> **Your instructions**
Please quote exactly the lines below from the line containing "(dimensions = PyNone" to the line containing "rewrite Hk in", both lines included, and nothing else.

> **Dataset entries**
════════
Lemma add_or_update_allocated name value req_id unit metrics_method dimensions w :
  Forall (fun m =>
      m_name m = name /\ m_value m = value /\ m_unit m = unit /\
      m_request_id m = req_id /\ m_metrics_method m = metrics_method /\
      exists items,
        items_of (list_objects
          (snd (_add_or_update name value req_id unit metrics_method dimensions w)))
          (m_dimensions m) = items ++ tags req_id (model_name w))
    (drop (length (metric_objects w))
       (metric_objects
          (snd (_add_or_update name value req_id unit metrics_method dimensions w)))).
Proof.
  destruct (key_of name unit req_id dimensions w) as [k|] eqn:Hk.
  - unfold key_of in Hk. destruct unit as [u|]; [|done].
    assert (exists r, dimensions = PyList r \/
              (dimensions = PyNone /\ r = fresh (dom (list_objects w)))) as [r Hr].
    { destruct dimensions; try done; eauto. }
    rewrite (add_or_update_closed _ _ _ _ _ _ r) by done. cbn.
    destruct (cache w !! _); cbn.
    + rewrite drop_ge; [constructor|]. by rewrite length_alter.
    + rewrite drop_app_length. constructor; [|constructor]. cbn.
      repeat split. rewrite items_of_insert. by eexists.
  - pose proof (add_or_update_effect name value req_id unit metrics_method
                  dimensions w) as He.
    rewrite Hk in He. inversion He as [? ? _ _ Hm| |]; subst.
    rewrite Hm, drop_all. constructor.
Qed.

Lemma exec_allocated (c : Call Value) w :
  Forall (fun m =>
      m_name m = call_name Value c /\ m_value m = call_value Value c /\
      m_unit m = call_unit Value c /\
      call_req Value c w = Some (m_request_id m) /\
      exists items,
        items_of (list_objects (snd (exec c w))) (m_dimensions m)
          = items ++ tags (m_request_id m) (model_name w))
    (allocated_by c w).
Proof.
  unfold allocated_by.
  destruct c; cbn; unfold add_counter, add_time, add_size, add_percent,
    add_error, add_metric, resolved.
  all: repeat case_bool_decide; try (by rewrite drop_all).
  all: rewrite ?bind_get_req.
  all: try (destruct (fst (_get_req idx w)) as [req_id|]; cbn; [|by rewrite drop_all]).
  all: eapply Forall_impl; [apply add_or_update_allocated|].
  all: cbn; intros m (-> & -> & -> & Hreq & _ & Hitems); rewrite Hreq.
  all: by repeat split.
Qed.

(** X4. A [Metric] that a call constructs has the name and the value of the
    call, the unit of the operation, and the request id that the call
    resolves ([None] for [add_error]); its dimension list ends with the tags
    for that request id: ModelName and Level=Model, or Level=Error. *)
Theorem constructed_metric (c : Call Value) w :
  Forall (fun m =>
      m_name m = call_name Value c /\ m_value m = call_value Value c /\
      m_unit m = call_unit Value c /\
      call_req Value c w = Some (m_request_id m) /\
      exists items,
        items_of (list_objects (snd (exec c w))) (m_dimensions m)
          = items ++ tags (m_request_id m) (model_name w))
    (allocated_by c w).
Proof. apply exec_allocated. Qed.

(** X1. When the store has no request ids, every index resolves to [None]
    without raising, so that the metrics of all six operations are error
    metrics: a [Metric] that any call constructs has no request id and a
    dimension list that ends with Level=Error. *)
Theorem no_request_ids w :
  request_ids w = ReqNone ->
  (forall idx, _get_req idx w = (Ret None, w)) /\
  (forall c : Call Value,
     Forall (fun m =>
         m_request_id m = None /\
         last (items_of (list_objects (snd (exec c w))) (m_dimensions m))
           = Some (mkDimension "Level" "Error"))
       (allocated_by c w)).
Proof.
  intros Hn.
  assert (forall idx, _get_req idx w = (Ret None, w)) as Hget.
  { intros idx. rewrite (get_req_pair idx w), get_req_outcome, Hn. by destruct idx. }
  split; [done|]. intros c.
  eapply Forall_impl; [apply exec_allocated|].
  cbn. intros m (_ & _ & _ & Hreq & items & Hitems).
  assert (m_request_id m = None) as Hm.
  { destruct c; cbn in Hreq; unfold resolved in Hreq; rewrite ?Hget in Hreq;
      cbn in Hreq; congruence. }
  split; [done|]. rewrite Hitems, Hm. cbn. by rewrite last_snoc.
Qed.






Lemma run_frame (cs : list (Call Value)) w :
  request_ids (run cs w) = request_ids w /\ model_name (run cs w) = model_name w.
Proof.
  revert w. induction cs as [|c cs IH]; intros w; [done|].
  rewrite run_cons. destruct (IH (snd (exec c w))) as [-> ->]. apply exec_frame.
Qed.

(** X6. No call changes [request_ids] or [model_name]: after any sequence of
    calls they are the ones given to the constructor, and an index resolves
    to the same request id, or raises alike, as it did at the start. *)
Theorem identity_fixed (cs : list (Call Value)) w :
  request_ids (run cs w) = request_ids w /\
  model_name (run cs w) = model_name w /\
  (forall idx, fst (_get_req idx (run cs w)) = fst (_get_req idx w)).
Proof.
  destruct (run_frame cs w) as [Hr Hm]. repeat split; try done.
  intros idx. by rewrite !get_req_outcome, Hr.
Qed.

(** X7. The cache only grows: a key that is cached stays cached for the
    same [Metric] object through any sequence of calls.  No call removes a
    key or binds it to another object. *)
Theorem cache_grows (cs : list (Call Value)) w :
  cache w ⊆ cache (run cs w).
Proof.
  revert w. induction cs as [|c cs IH]; intros w; [done|].
  rewrite run_cons. etrans; [|apply IH].
  apply map_subseteq_spec. intros k metric Hk.
  by apply (effect_cache_mono _ _ _ _ _ _ _ (exec_effect c w)).
Qed.

(** X8. A call writes to at most one of the [Metric] objects that exist: the
    one cached under its key.  Every other object is after the call what it
    was before, whether the call updates, constructs or raises. *)
Theorem other_metrics_untouched (c : Call Value) w (i : nat) (m : Metric Value) :
  metric_objects w !! i = Some m ->
  (forall k, call_key c w = Some k -> cache w !! k <> Some i) ->
  metric_objects (snd (exec c w)) !! i = Some m.
Proof.
  intros Hi Hother.
  destruct (exec_effect c w) as [e w' _ _ Hm | k m' w' _ _ _ _ Hm | k l w' Hk _ _ Hm];
    rewrite Hm.
  - done.
  - rewrite lookup_app_l; [done|]. by apply lookup_lt_Some in Hi.
  - rewrite list_lookup_alter_ne; [done|]. intros ->. by apply (Hother k).
Qed.

Lemma add_or_update_no_unit name value req_id metrics_method w :
  _add_or_update name value req_id None metrics_method PyNone w =
    (Raise (TypeError join_none_msg),
     mkWorld (store w) (request_ids w) (model_name w) (cache w) (metric_objects w)
       (<[fresh (dom (list_objects w)) := tags req_id (model_name w)]> (list_objects w))).
Proof.
  unfold _add_or_update.
  destruct req_id; step; by rewrite !items_of_insert, !insert_insert_eq.
Qed.



(** ** Keys as strings *)

Lemma append_assoc (a b c : string) : (a +:+ b) +:+ c = a +:+ (b +:+ c).
Proof.
  induction a as [|x a IH]; [reflexivity|].
  change (String x ((a +:+ b) +:+ c) = String x (a +:+ (b +:+ c))). by rewrite IH.
Qed.

Lemma length_append (a b : string) :
  String.length (a +:+ b) = String.length a + String.length b.
Proof.
  induction a as [|x a IH]; [reflexivity|].
  change (S (String.length (a +:+ b)) = S (String.length a) + String.length b).
  by rewrite IH.
Qed.

Lemma append_cancel_r (a b s : string) : a +:+ s = b +:+ s -> a = b.
Proof.
  revert b. induction a as [|x a IH]; intros [|y b] H; [done| | |].
  - apply (f_equal String.length) in H. rewrite !length_append in H.
    change (String.length (String y b)) with (S (String.length b)) in H.
    change (String.length EmptyString) with 0 in H. lia.
  - apply (f_equal String.length) in H. rewrite !length_append in H.
    change (String.length (String x a)) with (S (String.length a)) in H.
    change (String.length EmptyString) with 0 in H. lia.
  - injection H as -> H. by rewrite (IH b H).
Qed.

Lemma concat_cons (x y : string) (l : list string) :
  String.concat "-" (x :: y :: l) = x +:+ "-" +:+ String.concat "-" (y :: l).
Proof. reflexivity. Qed.

Lemma concat_snoc_length (l : list string) (x : string) :
  l <> [] ->
  String.length (String.concat "-" (l ++ [x]))
    = String.length (String.concat "-" l) + 1 + String.length x.
Proof.
  induction l as [|a l IH]; [done|]. intros _. destruct l as [|b l].
  - cbn [app]. rewrite concat_cons, !length_append. cbn. lia.
  - change ((a :: b :: l) ++ [x]) with (a :: b :: (l ++ [x])).
    rewrite !concat_cons, !length_append.
    change (b :: l ++ [x]) with ((b :: l) ++ [x]). rewrite IH by done. cbn. lia.
Qed.

Lemma concat_app_length (l t : list string) :
  l <> [] -> t <> [] ->
  String.length (String.concat "-" l) < String.length (String.concat "-" (l ++ t)).
Proof.
  intros Hl. induction t as [|x t IH] using rev_ind; [done|]. intros _.
  rewrite app_assoc, concat_snoc_length by (by destruct l).
  destruct t as [|y t]; [rewrite app_nil_r; lia|].
  assert (y :: t <> []) as Hne by done. specialize (IH Hne). lia.
Qed.

(** The key of a list is not the key of the list with more appended. *)
Lemma cache_key_longer name u req_id (ds t : list Dimension) :
  t <> [] -> cache_key name u req_id (ds ++ t) <> cache_key name u req_id ds.
Proof.
  intros Ht Heq. apply (f_equal String.length) in Heq. unfold cache_key in Heq.
  rewrite map_app in Heq.
  pose proof (concat_app_length
    (name :: u :: py_str req_id :: map Dimension_str ds) (map Dimension_str t)) as Hlt.
  cbn [app] in Hlt. rewrite Heq in Hlt.
  enough (String.length (String.concat "-"
            (name :: u :: py_str req_id :: map Dimension_str ds)) <
          String.length (String.concat "-"
            (name :: u :: py_str req_id :: map Dimension_str ds))) by lia.
  apply Hlt; [done|]. by destruct t.
Qed.

(** A separator at the end of the name or at the start of the unit gives
    the same key. *)
Lemma cache_key_shift name s u req_id (ds : list Dimension) :
  cache_key name (s +:+ "-" +:+ u) req_id ds
    = cache_key (name +:+ "-" +:+ s) u req_id ds.
Proof. unfold cache_key. by rewrite !concat_cons, !append_assoc. Qed.

Lemma cache_key_name_inj name1 name2 u req_id (ds : list Dimension) :
  cache_key name1 u req_id ds = cache_key name2 u req_id ds -> name1 = name2.
Proof. unfold cache_key. rewrite !(concat_cons _ u). apply append_cancel_r. Qed.

(** ** How two calls compose *)

Lemma same_key_no_append (c1 c2 : Call Value) w :
  call_key c2 (snd (exec c1 w)) = call_key c1 w ->
  store (run [c1; c2] w) = store (snd (exec c1 w)) /\
  length (metric_objects (run [c1; c2] w)) = length (metric_objects (snd (exec c1 w))).
Proof.
  intros Hkey. rewrite run_cons. change (run [c2] ?w) with (snd (exec c2 w)).
  pose proof (exec_effect c1 w) as He1.
  pose proof (exec_effect c2 (snd (exec c1 w))) as He2. rewrite Hkey in He2.
  destruct (call_key c1 w) as [k|].
  - destruct (effect_cached _ _ _ _ _ He1) as [m Hm].
    inversion He2 as [| |? ? ? _ Hs _ Ho]; [congruence|].
    by rewrite Ho, length_alter.
  - inversion He2 as [? ? Hs _ Ho| |]. by rewrite Ho.
Qed.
════════
> **Result below**
              (dimensions = PyNone /\ r = fresh (dom (list_objects w)))) as [r Hr].
    { destruct dimensions; try done; eauto. }
    rewrite (add_or_update_closed _ _ _ _ _ _ r) by done. cbn.
    destruct (cache w !! _); cbn.
    + rewrite drop_ge; [constructor|]. by rewrite length_alter.
    + rewrite drop_app_length. constructor; [|constructor]. cbn.
      repeat split. rewrite items_of_insert. by eexists.
  - pose proof (add_or_update_effect name value req_id unit metrics_method
                  dimensions w) as He.
    rewrite Hk in He. inversion He as [? ? _ _ Hm| |]; subst.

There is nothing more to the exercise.